WHAT TO PRODUCE:
Please set down the records exactly, keeping every line.

INFORMATION PROVIDED:
Lemma storage_list sid : Forall (in_storage sid) (PgColumnarReadRowGroupList rgs sid) /\
  forall rg, in_storage sid rg -> rg ∈ PgColumnarReadRowGroupList rgs sid.
Proof using.
  unfold PgColumnarReadRowGroupList. split.
  - apply list.Forall_forall. intros rg Hrg. rewrite merge_sort_Permutation, list_elem_of_filter in Hrg. by destruct Hrg.
  - intros rg [H1 H2]. rewrite merge_sort_Permutation, list_elem_of_filter. done.
Qed.

Lemma find_row_group_spec b rg n : buffer_wf b -> in_storage (dv_storage b) rg -> group_covers n rg ->
  exists b', delete_vector_find_row_group rgs b n = (b', Some rg) /\ buffer_wf b' /\ same_owner b b' /\
    dv_chunks b' = dv_chunks b /\ dv_lastChunk b' = dv_lastChunk b.
Proof using Hgo.
  intros Hwf Hrg Hc. pose proof Hwf as [W1 W2 W3 W4]. destruct (storage_list (dv_storage b)) as [Hall Hmem]. unfold delete_vector_find_row_group.
  assert (Hsearch : exists b',
    match find_covering n (dv_rowGroupCache b) with
    | Some g => (with_groups b (dv_rowGroupCache b) (Some g), Some g)
    | None => let cache := PgColumnarReadRowGroupList rgs (dv_storage b) in
              let g := find_covering n cache in (with_groups b cache g, g)
    end = (b', Some rg) /\ buffer_wf b' /\ same_owner b b' /\ dv_chunks b' = dv_chunks b /\ dv_lastChunk b' = dv_lastChunk b).
  { pose proof (find_covering_spec _ rg n (dv_rowGroupCache b) Hrg Hc W3) as H1.
    destruct (find_covering n (dv_rowGroupCache b)) as [g|]; [subst g|].
    - eexists. split; [done|]. split; [by split|done].
    - cbv zeta. pose proof (find_covering_spec _ rg n _ Hrg Hc Hall) as H2.
      destruct (find_covering n (PgColumnarReadRowGroupList _ _)) as [g|]; [subst g|by destruct (H2 (Hmem rg Hrg))].
      eexists. split; [done|]. split; [by split|done]. }
  destruct (dv_lastGroup b) as [g|]; [|done]. destruct (decide (group_covers n g)) as [Hg|]; [|done].
  destruct W4 as [Hgin Hgs]. destruct Hrg as [Hin Hs].
  assert (g = rg) as -> by (eapply (go_apart Hgo); try done; congruence). by exists b.
Qed.

Lemma chunk_lookup b c : buffer_wf b -> c ∈ dv_chunks b -> exists rg, in_storage (dv_storage b) rg /\ chunk_for rg c.
Proof using. intros [_ W _ _] Hc. rewrite list.Forall_forall in W. by apply W. Qed.

(** A chunk of the buffer is the one of its group. *)
Lemma chunk_of_group b c rg : buffer_wf b -> c ∈ dv_chunks b -> in_storage (dv_storage b) rg ->
  dc_stripeId c = rg_groupNumber rg -> chunk_for rg c.
Proof using Hgo.
  intros Hw Hc [Hin Hs] Hg. destruct (chunk_lookup b c Hw Hc) as (rg' & [Hin' Hs'] & Hf). pose proof Hf as (Hk & _).
  assert (rg' = rg) as <-; [|done]. apply group_key_inj; [done|done|]. unfold dc_key in Hk. unfold rg_key. congruence.
Qed.

Lemma zeros_mask rg : rg ∈ rgs -> mask_ok rg (replicate (Z.to_nat (want rg)) 0).
Proof using Hgo.
  intros Hin. destruct (want_bounds rg Hin) as (Hb & _). split.
  - apply Forall_replicate. done.
  - unfold zlen. rewrite length_replicate. lia.
  - intros p _. apply bit_set_zeros.
Qed.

RESULT FOR THIS TASK:
Lemma storage_list sid : Forall (in_storage sid) (PgColumnarReadRowGroupList rgs sid) /\
  forall rg, in_storage sid rg -> rg ∈ PgColumnarReadRowGroupList rgs sid.
Proof using.
  unfold PgColumnarReadRowGroupList. split.
  - apply list.Forall_forall. intros rg Hrg. rewrite merge_sort_Permutation, list_elem_of_filter in Hrg. by destruct Hrg.
  - intros rg [H1 H2]. rewrite merge_sort_Permutation, list_elem_of_filter. done.
Qed.

Lemma find_row_group_spec b rg n : buffer_wf b -> in_storage (dv_storage b) rg -> group_covers n rg ->
  exists b', delete_vector_find_row_group rgs b n = (b', Some rg) /\ buffer_wf b' /\ same_owner b b' /\
    dv_chunks b' = dv_chunks b /\ dv_lastChunk b' = dv_lastChunk b.
Proof using Hgo.
  intros Hwf Hrg Hc. pose proof Hwf as [W1 W2 W3 W4]. destruct (storage_list (dv_storage b)) as [Hall Hmem]. unfold delete_vector_find_row_group.
  assert (Hsearch : exists b',
    match find_covering n (dv_rowGroupCache b) with
    | Some g => (with_groups b (dv_rowGroupCache b) (Some g), Some g)
    | None => let cache := PgColumnarReadRowGroupList rgs (dv_storage b) in
              let g := find_covering n cache in (with_groups b cache g, g)
    end = (b', Some rg) /\ buffer_wf b' /\ same_owner b b' /\ dv_chunks b' = dv_chunks b /\ dv_lastChunk b' = dv_lastChunk b).
  { pose proof (find_covering_spec _ rg n (dv_rowGroupCache b) Hrg Hc W3) as H1.
    destruct (find_covering n (dv_rowGroupCache b)) as [g|]; [subst g|].
    - eexists. split; [done|]. split; [by split|done].
    - cbv zeta. pose proof (find_covering_spec _ rg n _ Hrg Hc Hall) as H2.
      destruct (find_covering n (PgColumnarReadRowGroupList _ _)) as [g|]; [subst g|by destruct (H2 (Hmem rg Hrg))].
      eexists. split; [done|]. split; [by split|done]. }
  destruct (dv_lastGroup b) as [g|]; [|done]. destruct (decide (group_covers n g)) as [Hg|]; [|done].
  destruct W4 as [Hgin Hgs]. destruct Hrg as [Hin Hs].
  assert (g = rg) as -> by (eapply (go_apart Hgo); try done; congruence). by exists b.
Qed.

Lemma chunk_lookup b c : buffer_wf b -> c ∈ dv_chunks b -> exists rg, in_storage (dv_storage b) rg /\ chunk_for rg c.
Proof using. intros [_ W _ _] Hc. rewrite list.Forall_forall in W. by apply W. Qed.

(** A chunk of the buffer is the one of its group. *)
Lemma chunk_of_group b c rg : buffer_wf b -> c ∈ dv_chunks b -> in_storage (dv_storage b) rg ->
  dc_stripeId c = rg_groupNumber rg -> chunk_for rg c.
Proof using Hgo.
  intros Hw Hc [Hin Hs] Hg. destruct (chunk_lookup b c Hw Hc) as (rg' & [Hin' Hs'] & Hf). pose proof Hf as (Hk & _).
  assert (rg' = rg) as <-; [|done]. apply group_key_inj; [done|done|]. unfold dc_key in Hk. unfold rg_key. congruence.
Qed.

Lemma zeros_mask rg : rg ∈ rgs -> mask_ok rg (replicate (Z.to_nat (want rg)) 0).
Proof using Hgo.
  intros Hin. destruct (want_bounds rg Hin) as (Hb & _). split.
  - apply Forall_replicate. done.
  - unfold zlen. rewrite length_replicate. lia.
  - intros p _. apply bit_set_zeros.
Qed.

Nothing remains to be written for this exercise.